*The problem*:
Include in the output exactly the lines from the opening of the data through the line containing "Proof. induction l as [|c l IH]; simpl; [done|]. rewrite", and nothing more.

*Data records*:
────────────────
(* ===== verification/_CoqProject ===== *)
-Q . S2P
Prelude.v
Runtime.v
GoText.v
GoTime.v
Domain.v
Compliance.v
MediaKey.v
StoreState.v
Threads.v
Accounts.v
Devices.v
Resets.v
Projection.v
Conversations.v
Membership.v
LocalIDs.v
ConvFrame.v
Messages.v
Participants.v
Entities.v
Media.v
MediaQuotas.v
MediaLifecycle.v
Outbox.v
Push.v
RateLimit.v
Presence.v
Bus.v
Anonymize.v
Erasure.v
ErasureEffects.v
PushProviders.v
PushClients.v
Relay.v
RelayFacts.v
RelayPushFacts.v
MailQueue.v
MailWorker.v
Cleanup.v
AuthTokens.v
NatsBus.v
NatsBusFacts.v
Verification.v
Redis.v
OTP.v
OTPFacts.v
Http.v
SessionCache.v
Realtime.v
RealtimeFacts.v
Middleware.v
HttpAuth.v
HttpConversations.v
HttpMedia.v
HttpIdentity.v
HttpResets.v
HttpCompliance.v
HttpReference.v
OTPRuns.v
Config.v
EnvFile.v
SMTP.v
SMTPFacts.v
Startup.v
StartupFacts.v
ObjectStorage.v
ObjectStorageFacts.v
AppleAuth.v
HttpAuthFacts.v
HttpConversationsFacts.v
HttpMediaFacts.v
HttpIdentityFacts.v
Router.v
RouterFacts.v
Lemma drop_space_lower l : drop_space (lower_ascii <$> l) = lower_ascii <$> drop_space l.
Proof. induction l as [|c l IH]; simpl; [done|]. rewrite is_space_lower. by case_match. Qed.

Lemma trim_lower l : trim (lower_ascii <$> l) = lower_ascii <$> trim l.
Proof.
  unfold trim. by rewrite drop_space_lower, <- fmap_reverse, drop_space_lower, <- fmap_reverse.
Qed.

(** A trimmed list neither starts nor ends with a space. *)
Definition no_head_space (l : list ascii) : Prop :=
  match l with c :: _ => Ascii.is_space c = false | [] => True end.

Lemma drop_space_no_head l : no_head_space (drop_space l).
Proof. induction l as [|c l IH]; simpl; [done|]. by destruct (Ascii.is_space c) eqn:?. Qed.

Lemma drop_space_id l : no_head_space l → drop_space l = l.
Proof. destruct l as [|c l]; simpl; [done|]. by intros ->. Qed.

Lemma drop_space_suffix l : ∃ k, l = k ++ drop_space l.
Proof.
  induction l as [|c l [k Hk]]; simpl; [by exists []|].
  destruct (Ascii.is_space c); [|by exists []].
  exists (c :: k). simpl. by rewrite <- Hk.
Qed.

Lemma no_head_space_prefix a b : a ≠ [] → no_head_space (a ++ b) → no_head_space a.
Proof. by destruct a. Qed.

Lemma trim_no_head l : no_head_space (trim l).
Proof.
  unfold trim. pose proof (drop_space_no_head l) as Hh. revert Hh.
  generalize (drop_space l) as m. intros m Hm.
  destruct (drop_space_suffix (reverse m)) as [k Hk].
  apply (f_equal reverse) in Hk. rewrite reverse_involutive, reverse_app in Hk.
  destruct (reverse (drop_space (reverse m))) eqn:E; [done|].
  rewrite Hk in Hm. by apply no_head_space_prefix in Hm.
Qed.

Lemma trim_idem l : trim (trim l) = trim l.
Proof.
  unfold trim at 1. rewrite (drop_space_id (trim l)) by apply trim_no_head.
  unfold trim. rewrite reverse_involutive.
  by rewrite (drop_space_id (drop_space _)) by apply drop_space_no_head.
Qed.

Lemma on_ascii_compose f g s : on_ascii f (on_ascii g s) = on_ascii (λ l, f (g l)) s.
Proof. unfold on_ascii. by rewrite String.list_ascii_of_string_of_list_ascii. Qed.

Lemma on_ascii_ext f g s : (∀ l, f l = g l) → on_ascii f s = on_ascii g s.
Proof. intros Hfg. unfold on_ascii. by rewrite Hfg. Qed.

Lemma on_ascii_id s : on_ascii (λ l, l) s = s.
Proof. apply String.string_of_list_ascii_of_string. Qed.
────────────────
*Result of this task*:
(* ===== verification/_CoqProject ===== *)
-Q . S2P
Prelude.v
Runtime.v
GoText.v
GoTime.v
Domain.v
Compliance.v
MediaKey.v
StoreState.v
Threads.v
Accounts.v
Devices.v
Resets.v
Projection.v
Conversations.v
Membership.v
LocalIDs.v
ConvFrame.v
Messages.v
Participants.v
Entities.v
Media.v
MediaQuotas.v
MediaLifecycle.v
Outbox.v
Push.v
RateLimit.v
Presence.v
Bus.v
Anonymize.v
Erasure.v
ErasureEffects.v
PushProviders.v
PushClients.v
Relay.v
RelayFacts.v
RelayPushFacts.v
MailQueue.v
MailWorker.v
Cleanup.v
AuthTokens.v
NatsBus.v
NatsBusFacts.v
Verification.v
Redis.v
OTP.v
OTPFacts.v
Http.v
SessionCache.v
Realtime.v
RealtimeFacts.v
Middleware.v
HttpAuth.v
HttpConversations.v
HttpMedia.v
HttpIdentity.v
HttpResets.v
HttpCompliance.v
HttpReference.v
OTPRuns.v
Config.v
EnvFile.v
SMTP.v
SMTPFacts.v
Startup.v
StartupFacts.v
ObjectStorage.v
ObjectStorageFacts.v
AppleAuth.v
HttpAuthFacts.v
HttpConversationsFacts.v
HttpMediaFacts.v
HttpIdentityFacts.v
Router.v
RouterFacts.v
Lemma drop_space_lower l : drop_space (lower_ascii <$> l) = lower_ascii <$> drop_space l.
Proof. induction l as [|c l IH]; simpl; [done|]. rewrite is_space_lower. by case_match. Qed.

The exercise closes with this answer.